**Work instruction**
Each record must be repeated exactly. None may be dropped.

[Source information — start]

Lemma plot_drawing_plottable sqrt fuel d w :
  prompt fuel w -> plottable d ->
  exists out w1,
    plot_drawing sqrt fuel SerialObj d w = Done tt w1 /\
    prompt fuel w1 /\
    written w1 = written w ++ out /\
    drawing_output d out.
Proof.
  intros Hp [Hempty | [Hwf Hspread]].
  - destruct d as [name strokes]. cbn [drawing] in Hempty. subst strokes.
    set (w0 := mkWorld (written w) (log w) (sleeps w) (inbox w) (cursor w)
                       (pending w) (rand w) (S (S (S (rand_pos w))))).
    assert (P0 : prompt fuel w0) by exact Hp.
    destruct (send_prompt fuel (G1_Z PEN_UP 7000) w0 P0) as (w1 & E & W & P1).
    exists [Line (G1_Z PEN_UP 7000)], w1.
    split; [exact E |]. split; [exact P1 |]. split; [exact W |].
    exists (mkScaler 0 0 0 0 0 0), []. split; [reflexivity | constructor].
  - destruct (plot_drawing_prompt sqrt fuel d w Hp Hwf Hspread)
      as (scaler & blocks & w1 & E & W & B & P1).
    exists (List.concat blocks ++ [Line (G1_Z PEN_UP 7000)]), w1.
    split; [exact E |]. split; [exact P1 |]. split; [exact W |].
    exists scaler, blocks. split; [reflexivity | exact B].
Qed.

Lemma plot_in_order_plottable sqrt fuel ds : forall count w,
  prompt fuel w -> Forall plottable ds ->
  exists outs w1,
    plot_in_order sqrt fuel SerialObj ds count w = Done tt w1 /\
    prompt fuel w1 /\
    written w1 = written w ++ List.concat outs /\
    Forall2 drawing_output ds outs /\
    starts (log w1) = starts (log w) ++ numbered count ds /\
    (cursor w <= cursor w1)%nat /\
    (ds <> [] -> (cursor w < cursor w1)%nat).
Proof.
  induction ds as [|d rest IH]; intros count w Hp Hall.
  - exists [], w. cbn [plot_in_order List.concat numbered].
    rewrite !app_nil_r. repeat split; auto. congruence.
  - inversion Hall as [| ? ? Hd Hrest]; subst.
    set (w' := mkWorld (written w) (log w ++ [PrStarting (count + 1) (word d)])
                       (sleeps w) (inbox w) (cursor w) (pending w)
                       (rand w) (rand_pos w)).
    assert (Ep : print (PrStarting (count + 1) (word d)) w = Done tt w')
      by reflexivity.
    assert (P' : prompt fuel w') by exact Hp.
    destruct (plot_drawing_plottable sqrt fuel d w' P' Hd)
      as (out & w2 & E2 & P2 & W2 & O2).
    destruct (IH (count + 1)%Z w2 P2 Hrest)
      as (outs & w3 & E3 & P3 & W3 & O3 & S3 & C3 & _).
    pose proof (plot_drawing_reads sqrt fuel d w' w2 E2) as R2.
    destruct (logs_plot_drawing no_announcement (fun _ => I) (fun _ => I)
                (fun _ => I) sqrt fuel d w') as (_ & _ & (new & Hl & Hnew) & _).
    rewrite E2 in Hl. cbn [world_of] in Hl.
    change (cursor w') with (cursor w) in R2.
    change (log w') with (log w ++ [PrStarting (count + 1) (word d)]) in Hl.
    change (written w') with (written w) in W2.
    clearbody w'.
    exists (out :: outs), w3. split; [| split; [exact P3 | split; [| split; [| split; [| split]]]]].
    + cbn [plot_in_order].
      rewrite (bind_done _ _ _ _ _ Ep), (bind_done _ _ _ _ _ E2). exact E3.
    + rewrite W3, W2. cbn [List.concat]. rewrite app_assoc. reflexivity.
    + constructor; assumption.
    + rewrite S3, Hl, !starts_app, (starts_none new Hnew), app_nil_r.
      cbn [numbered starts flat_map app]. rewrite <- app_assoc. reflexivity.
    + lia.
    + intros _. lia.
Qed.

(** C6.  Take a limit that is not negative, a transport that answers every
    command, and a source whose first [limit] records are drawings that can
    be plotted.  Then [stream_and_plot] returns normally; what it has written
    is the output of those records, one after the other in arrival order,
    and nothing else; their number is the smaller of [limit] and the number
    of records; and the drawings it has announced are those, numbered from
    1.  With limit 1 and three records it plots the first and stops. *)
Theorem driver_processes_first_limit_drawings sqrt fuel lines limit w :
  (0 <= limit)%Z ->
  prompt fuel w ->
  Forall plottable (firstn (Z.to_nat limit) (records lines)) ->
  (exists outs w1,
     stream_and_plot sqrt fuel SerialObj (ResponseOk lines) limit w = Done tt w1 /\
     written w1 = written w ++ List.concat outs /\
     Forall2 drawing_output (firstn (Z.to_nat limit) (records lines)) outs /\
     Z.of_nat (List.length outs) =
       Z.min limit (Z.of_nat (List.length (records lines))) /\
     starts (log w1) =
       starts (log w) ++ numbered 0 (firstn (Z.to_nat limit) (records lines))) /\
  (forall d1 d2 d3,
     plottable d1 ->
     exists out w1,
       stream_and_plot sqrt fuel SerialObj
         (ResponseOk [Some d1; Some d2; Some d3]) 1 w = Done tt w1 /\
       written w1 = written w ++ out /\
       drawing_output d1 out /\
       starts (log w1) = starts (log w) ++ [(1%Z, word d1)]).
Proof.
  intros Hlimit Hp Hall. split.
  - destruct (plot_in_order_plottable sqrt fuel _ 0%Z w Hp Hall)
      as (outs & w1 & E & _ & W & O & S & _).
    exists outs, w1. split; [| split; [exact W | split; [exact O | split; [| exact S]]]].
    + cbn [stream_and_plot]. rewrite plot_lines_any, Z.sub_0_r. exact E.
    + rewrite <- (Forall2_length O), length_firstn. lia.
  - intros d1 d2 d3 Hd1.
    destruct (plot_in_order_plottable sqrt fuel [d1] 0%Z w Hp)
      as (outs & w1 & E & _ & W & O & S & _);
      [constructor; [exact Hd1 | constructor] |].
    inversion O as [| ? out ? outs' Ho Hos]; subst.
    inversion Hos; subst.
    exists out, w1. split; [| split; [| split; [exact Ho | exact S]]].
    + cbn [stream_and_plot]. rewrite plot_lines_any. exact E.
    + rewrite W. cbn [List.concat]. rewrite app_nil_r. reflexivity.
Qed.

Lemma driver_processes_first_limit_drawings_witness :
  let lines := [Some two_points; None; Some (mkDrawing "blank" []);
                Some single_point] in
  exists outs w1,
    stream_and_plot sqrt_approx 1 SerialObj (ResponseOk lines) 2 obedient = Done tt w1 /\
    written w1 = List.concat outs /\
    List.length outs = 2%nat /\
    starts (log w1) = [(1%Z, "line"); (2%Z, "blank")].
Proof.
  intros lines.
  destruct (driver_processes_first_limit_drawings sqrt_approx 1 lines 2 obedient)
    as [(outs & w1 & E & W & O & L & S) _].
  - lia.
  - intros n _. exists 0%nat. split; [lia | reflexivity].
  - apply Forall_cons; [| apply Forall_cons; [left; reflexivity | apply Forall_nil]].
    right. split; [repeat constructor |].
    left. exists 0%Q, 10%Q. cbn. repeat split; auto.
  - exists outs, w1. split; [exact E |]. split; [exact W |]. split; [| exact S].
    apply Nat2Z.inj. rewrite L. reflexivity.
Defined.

[Source information — finish]

**Finished task**
Lemma plot_drawing_plottable sqrt fuel d w :
  prompt fuel w -> plottable d ->
  exists out w1,
    plot_drawing sqrt fuel SerialObj d w = Done tt w1 /\
    prompt fuel w1 /\
    written w1 = written w ++ out /\
    drawing_output d out.
Proof.
  intros Hp [Hempty | [Hwf Hspread]].
  - destruct d as [name strokes]. cbn [drawing] in Hempty. subst strokes.
    set (w0 := mkWorld (written w) (log w) (sleeps w) (inbox w) (cursor w)
                       (pending w) (rand w) (S (S (S (rand_pos w))))).
    assert (P0 : prompt fuel w0) by exact Hp.
    destruct (send_prompt fuel (G1_Z PEN_UP 7000) w0 P0) as (w1 & E & W & P1).
    exists [Line (G1_Z PEN_UP 7000)], w1.
    split; [exact E |]. split; [exact P1 |]. split; [exact W |].
    exists (mkScaler 0 0 0 0 0 0), []. split; [reflexivity | constructor].
  - destruct (plot_drawing_prompt sqrt fuel d w Hp Hwf Hspread)
      as (scaler & blocks & w1 & E & W & B & P1).
    exists (List.concat blocks ++ [Line (G1_Z PEN_UP 7000)]), w1.
    split; [exact E |]. split; [exact P1 |]. split; [exact W |].
    exists scaler, blocks. split; [reflexivity | exact B].
Qed.

Lemma plot_in_order_plottable sqrt fuel ds : forall count w,
  prompt fuel w -> Forall plottable ds ->
  exists outs w1,
    plot_in_order sqrt fuel SerialObj ds count w = Done tt w1 /\
    prompt fuel w1 /\
    written w1 = written w ++ List.concat outs /\
    Forall2 drawing_output ds outs /\
    starts (log w1) = starts (log w) ++ numbered count ds /\
    (cursor w <= cursor w1)%nat /\
    (ds <> [] -> (cursor w < cursor w1)%nat).
Proof.
  induction ds as [|d rest IH]; intros count w Hp Hall.
  - exists [], w. cbn [plot_in_order List.concat numbered].
    rewrite !app_nil_r. repeat split; auto. congruence.
  - inversion Hall as [| ? ? Hd Hrest]; subst.
    set (w' := mkWorld (written w) (log w ++ [PrStarting (count + 1) (word d)])
                       (sleeps w) (inbox w) (cursor w) (pending w)
                       (rand w) (rand_pos w)).
    assert (Ep : print (PrStarting (count + 1) (word d)) w = Done tt w')
      by reflexivity.
    assert (P' : prompt fuel w') by exact Hp.
    destruct (plot_drawing_plottable sqrt fuel d w' P' Hd)
      as (out & w2 & E2 & P2 & W2 & O2).
    destruct (IH (count + 1)%Z w2 P2 Hrest)
      as (outs & w3 & E3 & P3 & W3 & O3 & S3 & C3 & _).
    pose proof (plot_drawing_reads sqrt fuel d w' w2 E2) as R2.
    destruct (logs_plot_drawing no_announcement (fun _ => I) (fun _ => I)
                (fun _ => I) sqrt fuel d w') as (_ & _ & (new & Hl & Hnew) & _).
    rewrite E2 in Hl. cbn [world_of] in Hl.
    change (cursor w') with (cursor w) in R2.
    change (log w') with (log w ++ [PrStarting (count + 1) (word d)]) in Hl.
    change (written w') with (written w) in W2.
    clearbody w'.
    exists (out :: outs), w3. split; [| split; [exact P3 | split; [| split; [| split; [| split]]]]].
    + cbn [plot_in_order].
      rewrite (bind_done _ _ _ _ _ Ep), (bind_done _ _ _ _ _ E2). exact E3.
    + rewrite W3, W2. cbn [List.concat]. rewrite app_assoc. reflexivity.
    + constructor; assumption.
    + rewrite S3, Hl, !starts_app, (starts_none new Hnew), app_nil_r.
      cbn [numbered starts flat_map app]. rewrite <- app_assoc. reflexivity.
    + lia.
    + intros _. lia.
Qed.

(** C6.  Take a limit that is not negative, a transport that answers every
    command, and a source whose first [limit] records are drawings that can
    be plotted.  Then [stream_and_plot] returns normally; what it has written
    is the output of those records, one after the other in arrival order,
    and nothing else; their number is the smaller of [limit] and the number
    of records; and the drawings it has announced are those, numbered from
    1.  With limit 1 and three records it plots the first and stops. *)
Theorem driver_processes_first_limit_drawings sqrt fuel lines limit w :
  (0 <= limit)%Z ->
  prompt fuel w ->
  Forall plottable (firstn (Z.to_nat limit) (records lines)) ->
  (exists outs w1,
     stream_and_plot sqrt fuel SerialObj (ResponseOk lines) limit w = Done tt w1 /\
     written w1 = written w ++ List.concat outs /\
     Forall2 drawing_output (firstn (Z.to_nat limit) (records lines)) outs /\
     Z.of_nat (List.length outs) =
       Z.min limit (Z.of_nat (List.length (records lines))) /\
     starts (log w1) =
       starts (log w) ++ numbered 0 (firstn (Z.to_nat limit) (records lines))) /\
  (forall d1 d2 d3,
     plottable d1 ->
     exists out w1,
       stream_and_plot sqrt fuel SerialObj
         (ResponseOk [Some d1; Some d2; Some d3]) 1 w = Done tt w1 /\
       written w1 = written w ++ out /\
       drawing_output d1 out /\
       starts (log w1) = starts (log w) ++ [(1%Z, word d1)]).
Proof.
  intros Hlimit Hp Hall. split.
  - destruct (plot_in_order_plottable sqrt fuel _ 0%Z w Hp Hall)
      as (outs & w1 & E & _ & W & O & S & _).
    exists outs, w1. split; [| split; [exact W | split; [exact O | split; [| exact S]]]].
    + cbn [stream_and_plot]. rewrite plot_lines_any, Z.sub_0_r. exact E.
    + rewrite <- (Forall2_length O), length_firstn. lia.
  - intros d1 d2 d3 Hd1.
    destruct (plot_in_order_plottable sqrt fuel [d1] 0%Z w Hp)
      as (outs & w1 & E & _ & W & O & S & _);
      [constructor; [exact Hd1 | constructor] |].
    inversion O as [| ? out ? outs' Ho Hos]; subst.
    inversion Hos; subst.
    exists out, w1. split; [| split; [| split; [exact Ho | exact S]]].
    + cbn [stream_and_plot]. rewrite plot_lines_any. exact E.
    + rewrite W. cbn [List.concat]. rewrite app_nil_r. reflexivity.
Qed.

Lemma driver_processes_first_limit_drawings_witness :
  let lines := [Some two_points; None; Some (mkDrawing "blank" []);
                Some single_point] in
  exists outs w1,
    stream_and_plot sqrt_approx 1 SerialObj (ResponseOk lines) 2 obedient = Done tt w1 /\
    written w1 = List.concat outs /\
    List.length outs = 2%nat /\
    starts (log w1) = [(1%Z, "line"); (2%Z, "blank")].
Proof.
  intros lines.
  destruct (driver_processes_first_limit_drawings sqrt_approx 1 lines 2 obedient)
    as [(outs & w1 & E & W & O & L & S) _].
  - lia.
  - intros n _. exists 0%nat. split; [lia | reflexivity].
  - apply Forall_cons; [| apply Forall_cons; [left; reflexivity | apply Forall_nil]].
    right. split; [repeat constructor |].
    left. exists 0%Q, 10%Q. cbn. repeat split; auto.
  - exists outs, w1. split; [exact E |]. split; [exact W |]. split; [| exact S].
    apply Nat2Z.inj. rewrite L. reflexivity.
Defined.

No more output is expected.